DSM-III-R (American Psychiatric Association, 1987) The diagnostic criteria for sexual sadism were revised as follows:
A. Over a period of at least six months, recurrent intense sexual urges and sexually arousing fantasies involving acts (real, not simulated) in which the psychological or physical suffering (including humiliation) of the victim is sexually exciting to the person.
B. The person has acted on these urges, or is markedly distressed by them.

DSM-IV (American Psychiatric Association, 1994)
The diagnostic criteria for sexual sadism were:

A. Over a period of at least 6months, recurrent, intense sexually arousing fantasies, sexual urges, or behaviors involving acts (real, not simulated) in which the psychological or physical suffering (including humiliation) of the victim is sexually exciting to the person.

B. The fantasies, sexual urges, or behaviors cause clinically significant distress or impairment in social, occupational, or other important areas of functioning.

DSM-IV-TR (American Psychiatric Association, 2000)
The change in the B. criterion from DSM-IV to DSM-IV-TR represents one of the few changes in criteria from DSM-IV to DSM-IV-TR. This change was made to all of the paraphilias which involved a victim, to remove any ambiguity about whether acting out sexual urges with others was sufficient for a diagnosis; some had argued that an individual with a paraphilia who was not distressed about his or her behavior could not be diagnosed with a paraphilia, and this new wording allowed for a diagnosis to be made in such a circumstance.

The diagnostic criteria for sexual sadism were revised from DSM-IV:
A. Over a period of at least 6months, recurrent, intense sexually arousing fantasies, sexual urges, or behaviors involving acts (real, not simulated) in which the psychological or physical suffering (including humiliation) of the victim is sexually exciting to the person.
B. The person has acted on these sexual urges with a nonconsenting person, or the sexual urges or fantasies cause marked distress or interpersonal difficulty.

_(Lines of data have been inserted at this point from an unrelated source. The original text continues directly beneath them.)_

Record Level := mkLevel {
  l_Name : string; l_Price : float; l_Time : Z; l_Swept : bool; l_SweptAt : option Z; l_Final : bool; l_AvailableAt : Z
}.
Record State := mkState { ss_Levels : list Level; ss_Developing : list Level; ss_Active : string }.
Definition Book := gmap string State.
Definition NewBook : Book := ∅.
Definition Book_Set (b : Book) (tf : string) (state : State) : Book := <[tf := state]> b.
Definition Book_Get (b : Book) (tf : string) : option State := b !! tf.

(** * state.go: extremes *)

Definition sweeps_level (isHigh : bool) (price : float) (closedAt : Z) (c : Candle) : bool :=
  negb (c_Time c <=? closedAt)%Z && (if isHigh then (c_High c >? price)%float else (c_Low c <? price)%float).
Definition sweptAfter (candles : list Candle) (isHigh : bool) (price : float) (closedAt : Z) : option Z :=
  c_Time <$> List.find (sweeps_level isHigh price closedAt) candles.
Definition better (candles : list Candle) (isHigh : bool) (best i : nat) : nat :=
  if isHigh then (if (c_High (candles !!! i) >? c_High (candles !!! best))%float then i else best)
  else (if (c_Low (candles !!! i) <? c_Low (candles !!! best))%float then i else best).
(** The indices are never empty where this is called. *)
Definition levelFromExtreme (candles : list Candle) (indices : list nat) (name : string) (isHigh : bool) (closedAt : Z) : Level :=
  let best := match indices with i0 :: rest => foldl (better candles isHigh) i0 rest | [] => 0%nat end in
  let price := if isHigh then c_High (candles !!! best) else c_Low (candles !!! best) in
  let sweptAt := sweptAfter candles isHigh price closedAt in
  mkLevel name price (c_Time (candles !!! best)) (bool_decide (sweptAt ≠ None)) sweptAt false 0.
Definition finalLevel (l : Level) (availableAt : Z) : Level :=
  mkLevel (l_Name l) (l_Price l) (l_Time l) (l_Swept l) (l_SweptAt l) true availableAt.
Definition last_time (candles : list Candle) : Z := default 0%Z (c_Time <$> last candles).
Definition developingExtreme (candles : list Candle) (indices : list nat) (name : string) (isHigh : bool) : Level :=
  let l := levelFromExtreme candles indices name isHigh (last_time candles) in
  mkLevel (l_Name l) (l_Price l) (l_Time l) false None false 0.
Definition indices_where (f : Candle → bool) (candles : list Candle) : list nat :=
  List.filter (λ i, f (candles !!! i)) (seq 0 (length candles)).
Definition indicesIn (candles : list Candle) (start end' : Z) : list nat :=
  indices_where (λ c, (c_Time c >=? start)%Z && (c_Time c <? end')%Z) candles.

Suggested Criteria Following Literature Review for DSM-V

These criteria reflect my initial suggestions. Subsequently, interactions with other members of the workgroup and advisors have resulted in a modification of these initial suggestions.
A. Over a period of at least 6months, recurrent, intense sexually arousing fantasies or sexual urges involving acts in which the psychological or physical suffering (including humiliation) of the victim is sexually exciting to the person.
B. The person has acted on these sexual urges with a nonconsenting person, or the sexual urges or fantasies cause marked distress or interpersonal difficulty.

Appendix 2: Sexual Sadism
The ICD-9 and ICD-10 Criteria for Sexual Sadism and Sexual Masochism and the ICD-10 Diagnostic Criteria for Research for Sadomasochism
The ICD-9-CM Diagnostic Criteria for Sadism and Masochism (World Health Organization, 1989) (p. 229) are: 302.8 Other specified psychosexual disorders 302.83 Sexual masochism 302.84 Sexual sadism

The ICD-10 International Statistical Classification of Diseases and Related Health Problems, Tenth Revision (World Health Organization, 1992) (p. 367) criteria are:
Disorders of sexual preference includes: paraphilias F65.5 Sadomasochism

A preference for sexual activity which involves the infliction of pain or humiliation, or bondage. If the subject prefers to be the recipient of such stimulation this is called masochism; if the provider, sadism. Often an individual obtains sexual excitement from both sadistic and masochistic activities.
Masochism
Sadism

The ICD-10 Classification of Mental and Behavior Disorders Diagnostic criteria for research (World Health Organization, 1993) are:

F65.5 Sadomasochism (p. 137)
A. The general criteria for disorders of sexual preference (F65) must be met.
B. There is preference for sexual activity, as recipient (masochism) or provider (sadism), or both, which involves at least one of the following: (1) pain; (2) humiliation; (3) bondage.
C. The sadomasochistic activity is the most important source of stimulation or is necessary for sexual gratification. F65 Disorders of sexual preference (p. 135)
G1. The individual experiences recurrent intense sexual urges and fantasies involving unusual objects of activities
G2. The individual either acts on the urges or is markedly distressed by them.
G3. The preference has been present for at least 6 months.